(** * Fraction of native contacts (Best, Hummer and Eaton Q)

    A shallow embedding of the notebook function [best_hummer_q(traj, native)]
    and the properties its specification states about it.

    Numbers.  The arrays of the program hold float32 values; they are
    idealised here as real numbers, so that the rounding of the arithmetic
    is not modelled.  What the observable behaviour of the program depends
    on is kept:
    - [np.exp] leaves the finite float32 range for large arguments: the
      entry becomes [inf], numpy reports it on stderr ("RuntimeWarning:
      overflow encountered in exp", as recorded in the notebook's own
      output) without raising, and [1.0 / (1 + inf)] is exactly 0;
    - [np.mean] over an empty axis is 0/0, that is [nan];
    - the scalar of a comparison with a float32 array is cast to float32.

    Effects.  The function prints the number of native contacts, may emit
    the overflow warning, and the library calls it makes may raise; the
    model threads a log of these events and an exception through a small
    monad.  The log records these two kinds of event only: the warnings
    that [np.mean] adds when it returns [nan] for an empty axis are not
    part of it.

    Library calls ([numpy], [mdtraj], [itertools]) are modelled in modules
    of the same names, restricted to the array shapes the function uses.
    A structure may carry a periodic unit cell, modelled for rectangular
    boxes: [md.compute_distances] is called with its default
    [periodic=True], and then returns minimum-image distances. *)

From Stdlib Require Import Reals Lra Lia List ZArith Bool Arith Sorted.
Import ListNotations.

(** ** Exceptions, output and warnings *)

Inductive exn : Type :=
| IndexError
| ValueError.

Inductive event : Type :=
| Stdout_native_contacts (n : nat)   (* print("Number of native contacts", n) *)
| RuntimeWarning_overflow_exp.       (* overflow encountered in exp *)

(** A computation yields the events it produced and either the exception
    it raised or its value. *)
Definition M (A : Type) : Type := (list event * (exn + A))%type.

Definition ret {A} (a : A) : M A := ([], inr a).

Definition raise {A} (e : exn) : M A := ([], inl e).

Definition tell (ev : event) : M unit := ([ev], inr tt).

Definition bind {A B} (m : M A) (k : A -> M B) : M B :=
  match m with
  | (l, inl e) => (l, inl e)
  | (l, inr a) => (l ++ fst (k a), snd (k a))
  end.

Declare Scope py_scope.
Delimit Scope py_scope with py.
Notation "x <- c ;; k" := (bind c (fun x => k))
  (at level 61, c at next level, right associativity) : py_scope.
Notation "c ;;; k" := (bind c (fun _ => k))
  (at level 61, right associativity) : py_scope.

Open Scope R_scope.

(** ** Rounding *)

(** The largest integer not above [x]. *)
Definition floor (x : R) : Z := (up x - 1)%Z.

(** The integer nearest to [x], a tie going to the even one. *)
Definition round_half_even (x : R) : Z :=
  let n := floor x in
  if Rlt_dec (x - IZR n) (1 / 2) then n
  else if Rlt_dec (1 / 2) (x - IZR n) then (n + 1)%Z
  else if Z.even n then n else (n + 1)%Z.

(** ** itertools *)

Module itertools.

(** [combinations(l, 2)]: the pairs of elements of [l] taken at two
    positions, the first before the second, in lexicographic order of the
    positions. *)
Fixpoint combinations2 {A} (l : list A) : list (A * A) :=
  match l with
  | [] => []
  | x :: xs => map (pair x) xs ++ combinations2 xs
  end.

End itertools.

(** ** numpy *)

Module np.

(** A scalar result: a finite value or [nan]. *)
Inductive npfloat : Type :=
| finite (x : R)
| nan.

(** A two-dimensional array of floats of shape (n, k), as its n rows. *)
Definition matrix : Type := list (list R).

(** An entry that may have overflowed: a finite value or [inf]. *)
Inductive overflowing : Type :=
| fin (x : R)
| inf.

(** [np.array(l)] for a list of index pairs: shape (len(l), 2), except
    that [np.array([])] is the one-dimensional empty array of shape (0,). *)
Inductive pairs : Type :=
| Array1
| Array2 (rows : list (nat * nat)).

Definition array (l : list (nat * nat)) : pairs :=
  match l with
  | [] => Array1
  | _ :: _ => Array2 l
  end.

Definition len (a : pairs) : nat :=
  match a with
  | Array1 => 0
  | Array2 rows => length rows
  end.

Definition Rltb (x y : R) : bool := if Rlt_dec x y then true else false.

(** The exponent of the power of two at or below the magnitude of [x]. *)
Definition binade (x : R) : Z := floor (ln (Rabs x) / ln 2).

(** [np.float32(x)] for [x] within the float32 range: the nearest number
    with a significand of 24 bits and an exponent from -126 on. *)
Definition float32 (x : R) : R :=
  let e := (Z.max (binade x) (-126) - 23)%Z in
  IZR (round_half_even (x / powerRZ 2 e)) * powerRZ 2 e.

(** [a < c] for a one-dimensional float32 array and a Python scalar, which
    is cast to float32 for the comparison. *)
Definition less (a : list R) (c : R) : list bool :=
  map (fun x => Rltb x (float32 c)) a.

Fixpoint select {A} (rows : list A) (mask : list bool) : list A :=
  match rows, mask with
  | x :: rows', b :: mask' =>
      if b then x :: select rows' mask' else select rows' mask'
  | _, _ => []
  end.

(** [a[mask]]: the rows of [a] at which the boolean mask holds. *)
Definition getitem_mask (a : pairs) (mask : list bool) : pairs :=
  match a with
  | Array1 => Array1
  | Array2 rows => Array2 (select rows mask)
  end.

(** [m[i]]: row [i] of a matrix. *)
Definition getitem (m : matrix) (i : nat) : M (list R) :=
  match nth_error m i with
  | Some row => ret row
  | None => raise IndexError
  end.

(** [c * a] for a scalar and a matrix. *)
Definition smul (c : R) (a : matrix) : matrix := map (map (Rmult c)) a.

Definition sub_row (x y : list R) : list R :=
  map (fun xy => fst xy - snd xy) (combine x y).

(** [a - b] for [a] of shape (n, k) and [b] of shape (1, k): the single row
    of [b] is broadcast along the first axis.  Otherwise the shapes are
    equal and the difference is taken row by row. *)
Definition sub (a b : matrix) : matrix :=
  match b with
  | [b0] => map (fun row => sub_row row b0) a
  | _ => map (fun ab => sub_row (fst ab) (snd ab)) (combine a b)
  end.

(** The largest finite float32. *)
Definition FLT_MAX : R := (2 - / 2 ^ 23) * 2 ^ 127.

Definition exp_overflows (x : R) : bool := Rltb FLT_MAX (Rtrigo_def.exp x).

(** The exponential of one entry: [inf] past the float32 range. *)
Definition exp1 (x : R) : overflowing :=
  if exp_overflows x then inf else fin (Rtrigo_def.exp x).

(** [np.exp(a)], elementwise and unguarded: when some element leaves the
    float32 range numpy emits one warning for the call and goes on. *)
Definition exp (a : matrix) : M (list (list overflowing)) :=
  ((if existsb (existsb exp_overflows) a
    then tell RuntimeWarning_overflow_exp
    else ret tt) ;;;
   ret (map (map exp1) a))%py.

(** [c + y] and [c / y] for a finite scalar [c]: [c + inf] is [inf] and
    [c / inf] is 0. *)
Definition add1 (c : R) (y : overflowing) : overflowing :=
  match y with
  | fin v => fin (c + v)
  | inf => inf
  end.

Definition div1 (c : R) (y : overflowing) : R :=
  match y with
  | fin v => c / v
  | inf => 0
  end.

(** [c + a] and [c / a] for a scalar and an array. *)
Definition sadd (c : R) (a : list (list overflowing)) : list (list overflowing) :=
  map (map (add1 c)) a.

Definition sdiv (c : R) (a : list (list overflowing)) : matrix :=
  map (map (div1 c)) a.

Definition sum (row : list R) : R := fold_right Rplus 0 row.

Definition mean_row (row : list R) : npfloat :=
  match row with
  | [] => nan
  | _ :: _ => finite (sum row / INR (length row))
  end.

(** [np.mean(a, axis=1)]: one mean per row. *)
Definition mean_axis1 (a : matrix) : list npfloat := map mean_row a.

(** [a[f, k]], when the indices are within the shape. *)
Definition item (a : matrix) (f k : nat) : option R :=
  match nth_error a f with
  | Some row => nth_error row k
  | None => None
  end.

End np.

(** ** mdtraj *)

Module md.

Definition point : Type := (R * R * R)%type.

Record Residue : Type := { index : Z; is_protein : bool }.

(** An atom: whether its element is hydrogen, and its residue. *)
Record Atom : Type := { is_hydrogen : bool; residue : Residue }.

(** The atoms of the selection 'heavy': the non-hydrogen atoms of protein
    residues. *)
Definition heavy (a : Atom) : bool :=
  negb (is_hydrogen a) && is_protein (residue a).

§ Instructions for the task:
Start at the first line of the entries above. Set down each line exactly through the one with "(** ** Exceptions, output and warnings *)", and stop there.

§ Task result:
(** * Fraction of native contacts (Best, Hummer and Eaton Q)

    A shallow embedding of the notebook function [best_hummer_q(traj, native)]
    and the properties its specification states about it.

    Numbers.  The arrays of the program hold float32 values; they are
    idealised here as real numbers, so that the rounding of the arithmetic
    is not modelled.  What the observable behaviour of the program depends
    on is kept:
    - [np.exp] leaves the finite float32 range for large arguments: the
      entry becomes [inf], numpy reports it on stderr ("RuntimeWarning:
      overflow encountered in exp", as recorded in the notebook's own
      output) without raising, and [1.0 / (1 + inf)] is exactly 0;
    - [np.mean] over an empty axis is 0/0, that is [nan];
    - the scalar of a comparison with a float32 array is cast to float32.

    Effects.  The function prints the number of native contacts, may emit
    the overflow warning, and the library calls it makes may raise; the
    model threads a log of these events and an exception through a small
    monad.  The log records these two kinds of event only: the warnings
    that [np.mean] adds when it returns [nan] for an empty axis are not
    part of it.

    Library calls ([numpy], [mdtraj], [itertools]) are modelled in modules
    of the same names, restricted to the array shapes the function uses.
    A structure may carry a periodic unit cell, modelled for rectangular
    boxes: [md.compute_distances] is called with its default
    [periodic=True], and then returns minimum-image distances. *)

From Stdlib Require Import Reals Lra Lia List ZArith Bool Arith Sorted.
Import ListNotations.

(** ** Exceptions, output and warnings *)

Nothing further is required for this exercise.